Data were extracted from the Healthy Lifestyle in Europe by Nutrition in Adolescence (HELENA) cross-sectional study. A total of 869 adolescents (53% female), aged 12.5–17.5, with complete genetic and BP information were included. The sample was divided into altered (≥130 mmHg for systolic and/or ≥80 mmHg for diastolic) or normal BP. Based on the literature, a total of 1.534 SNPs from 57 candidate genes related with BP were selected from the HELENA GWAS database.

Results

From 1,534 SNPs available, An initial screening of SNPs univariately associated with HTN (p < 0.10) was established, to finally obtain a number of 16 SNPs significantly associated with HTN (p < 0.05) in the multivariate model.
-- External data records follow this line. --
(* ===== verification/Tasklet.v ===== *)
(** Tasklets, the bottom halves of the interrupt handlers [src/src/interrupt.c].

    The queued tasklets form a list linked through their [next] fields, with a
    pointer to the last link for insertion at the tail.  A tasklet is represented by
    its index in [tl_pool], and a pointer to a link by [cell].  What a tasklet's
    function does to the rest of the kernel is a parameter. *)
From S2P Require Import Prelude.
From Stdlib Require Import Sorting.Sorted.

(** * Data *)

(* [src/include/interrupt.h:14-19 tasklet_struct] *)
Record tasklet_struct := TaskletStruct {
  next : option Z;
  state : Z;
  func : Z;
  data : Z
}.

(** A [struct tasklet_struct *] in memory: the head, or the link of a tasklet. *)
Inductive cell :=
  | HeadCell
  | NextOf (i : Z).

#[global] Instance cell_eq_dec : EqDecision cell.
Proof. solve_decision. Defined.

(** [ran] is the log of the tasklets whose function was called. *)
(* [src/src/interrupt.c:9-13 tl_pool] *)
Record tasklets (W : Type) := Tasklets {
  tl_head : option Z;
  tl_tail : cell;
  tl_pool : list tasklet_struct;
  cur_tl_priority : Z;
  ran : list Z;
  world : W
}.
Arguments Tasklets {W}.
Arguments tl_head {W}. Arguments tl_tail {W}. Arguments tl_pool {W}.
Arguments cur_tl_priority {W}. Arguments ran {W}. Arguments world {W}.

(* [src/include/interrupt.h:9-11 UART_TASKLET] *)
Definition NO_TASKLET : Z := 0.
Definition UART_TASKLET : Z := 1.
Definition TIMER_TASKLET : Z := 2.

Section Code.
Context {W : Type}.
(** The functions: the identifier in [func], the argument, the rest of the kernel. *)
Variable call : Z -> Z -> W -> res W.
#[local] Abbreviation state_m := (M (tasklets W)).

Definition tasklet_at (i : Z) : state_m tasklet_struct :=
  fun s => match (tl_pool s).[i] with Some t => Ok (t, s) | None => Err OutOfBounds end.

Definition put_tasklet (i : Z) (t : tasklet_struct) : state_m unit :=
  fun s => match (tl_pool s).[i := t] with
           | Some l => Ok (tt, Tasklets (tl_head s) (tl_tail s) l (cur_tl_priority s) (ran s) (world s))
           | None => Err OutOfBounds
           end.

Definition set_head (h : option Z) : state_m unit :=
  modify (fun s => Tasklets h (tl_tail s) (tl_pool s) (cur_tl_priority s) (ran s) (world s)).
Definition set_tail (c : cell) : state_m unit :=
  modify (fun s => Tasklets (tl_head s) c (tl_pool s) (cur_tl_priority s) (ran s) (world s)).
Definition set_priority (p : Z) : state_m unit :=
  modify (fun s => Tasklets (tl_head s) (tl_tail s) (tl_pool s) p (ran s) (world s)).

(** [*c] and [*c = v]. *)
Definition read_cell (c : cell) : state_m (option Z) :=
  match c with
  | HeadCell => gets tl_head
  | NextOf i => t ← tasklet_at i; mret (next t)
  end.
Definition write_cell (c : cell) (v : option Z) : state_m unit :=
  match c with
  | HeadCell => set_head v
  | NextOf i => t ← tasklet_at i; put_tasklet i (TaskletStruct v (state t) (func t) (data t))
  end.

(* [src/src/interrupt.c:16-24 tasklet_init] *)
Definition tasklet_init : state_m unit :=
  _ ← set_priority NO_TASKLET;
  _ ← set_head None;
  set_tail HeadCell.

(* [src/src/interrupt.c:27-37 tasklet_add] *)
Definition tasklet_add (tl : Z) : state_m unit :=
  _ ← write_cell (NextOf tl) None;
  c ← gets tl_tail;
  _ ← write_cell c (Some tl);
  set_tail (NextOf tl).

(** The search for the tasklet to run: the link to it, and whether there is one. *)
(* [src/src/interrupt.c:55-62 do_tasklet] *)
Fixpoint scan (fuel : nat) (prev : Z) (tl_iter tl : cell) (todo : bool) : state_m (cell * bool) :=
  match fuel with
  | O => fail NoFuel
  | S fuel =>
    v ← read_cell tl_iter;
    match v with
    | None => mret (tl, todo)
    | Some i =>
      t ← tasklet_at i;
      cur ← gets cur_tl_priority;
      if (prev <? state t) && (cur <? state t)
      then _ ← set_priority (state t); scan fuel prev (NextOf i) tl_iter true
      else scan fuel prev (NextOf i) tl todo
    end
  end.

(** The chosen tasklet leaves the list and runs. *)
(* [src/src/interrupt.c:67-78 do_tasklet] *)
Definition run_tasklet (prev : Z) (tl : cell) : state_m unit :=
  v ← read_cell tl;
  match v with
  | None => fail NullDeref
  | Some i =>
    t ← tasklet_at i;
    _ ← (match next t with None => set_tail tl | Some _ => mret tt end);
    t ← tasklet_at i;
    _ ← write_cell tl (next t);
    _ ← (fun s => match call (func t) (data t) (world s) with
                  | Ok w => Ok (tt, Tasklets (tl_head s) (tl_tail s) (tl_pool s) (cur_tl_priority s)
                                      (ran s ++ [i]) w)
                  | Err f => Err f
                  end);
    set_priority prev
  end.

(* [src/src/interrupt.c:49-79 do_tasklet] *)
Fixpoint do_tasklet_loop (fuel : nat) (prev : Z) : state_m unit :=
  match fuel with
  | O => fail NoFuel
  | S fuel' =>
    '(tl, todo) ← scan fuel prev HeadCell HeadCell false;
    if negb todo then mret tt
    else _ ← run_tasklet prev tl; do_tasklet_loop fuel' prev
  end.

(* [src/src/interrupt.c:40-80 do_tasklet] *)
Definition do_tasklet (fuel : nat) : state_m unit :=
  prev ← gets cur_tl_priority;
  do_tasklet_loop fuel prev.

End Code.

(** * The list of queued tasklets *)

Section Spec.
Context {W : Type} (call : Z -> Z -> W -> res W).
Implicit Types (s : tasklets W) (l : list Z).

(** What a link holds, and the priority of a tasklet. *)
Definition rd s (c : cell) : option Z :=
  match c with HeadCell => tl_head s | NextOf i => match (tl_pool s).[i] with Some t => next t | None => None end end.
Definition prio s (i : Z) : Z := match (tl_pool s).[i] with Some t => state t | None => 0 end.

(** The links from [c] lead through the tasklets [l] to the link [d]. *)
Fixpoint seg (r : cell -> option Z) (c : cell) l (d : cell) : Prop :=
  match l with
  | [] => d = c
  | i :: l => r c = Some i /\ seg r (NextOf i) l d
  end.

(** The tasklets [l] are queued, in this order. *)
Record queued s l : Prop := {
  qu_seg : seg (rd s) HeadCell l (tl_tail s);
  qu_end : rd s (tl_tail s) = None;
  qu_nodup : NoDup l;
  qu_pool : forall i, i ∈ l -> 0 <= i < Z.of_nat (length (tl_pool s))
}.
The unweighted GRS (uGRS) and weighted GRS (wGRS) were estimated. To validate the GRSs, the area under the curve (AUC) was explored using ten-fold internal cross-validation for uGRS (0.802) and wGRS (0.777). Further covariates of interest were added to the analyses, obtaining a higher predictive ability (AUC values of uGRS: 0.879; wGRS: 0.881 for BMI z-score). Furthermore, the differences between AUCs obtained with and without the addition of covariates were statistically significant (p <0.05).

Conclusions

Both GRSs, the uGRS and wGRS, could be useful to evaluate the predisposition to hypertension in European adolescents.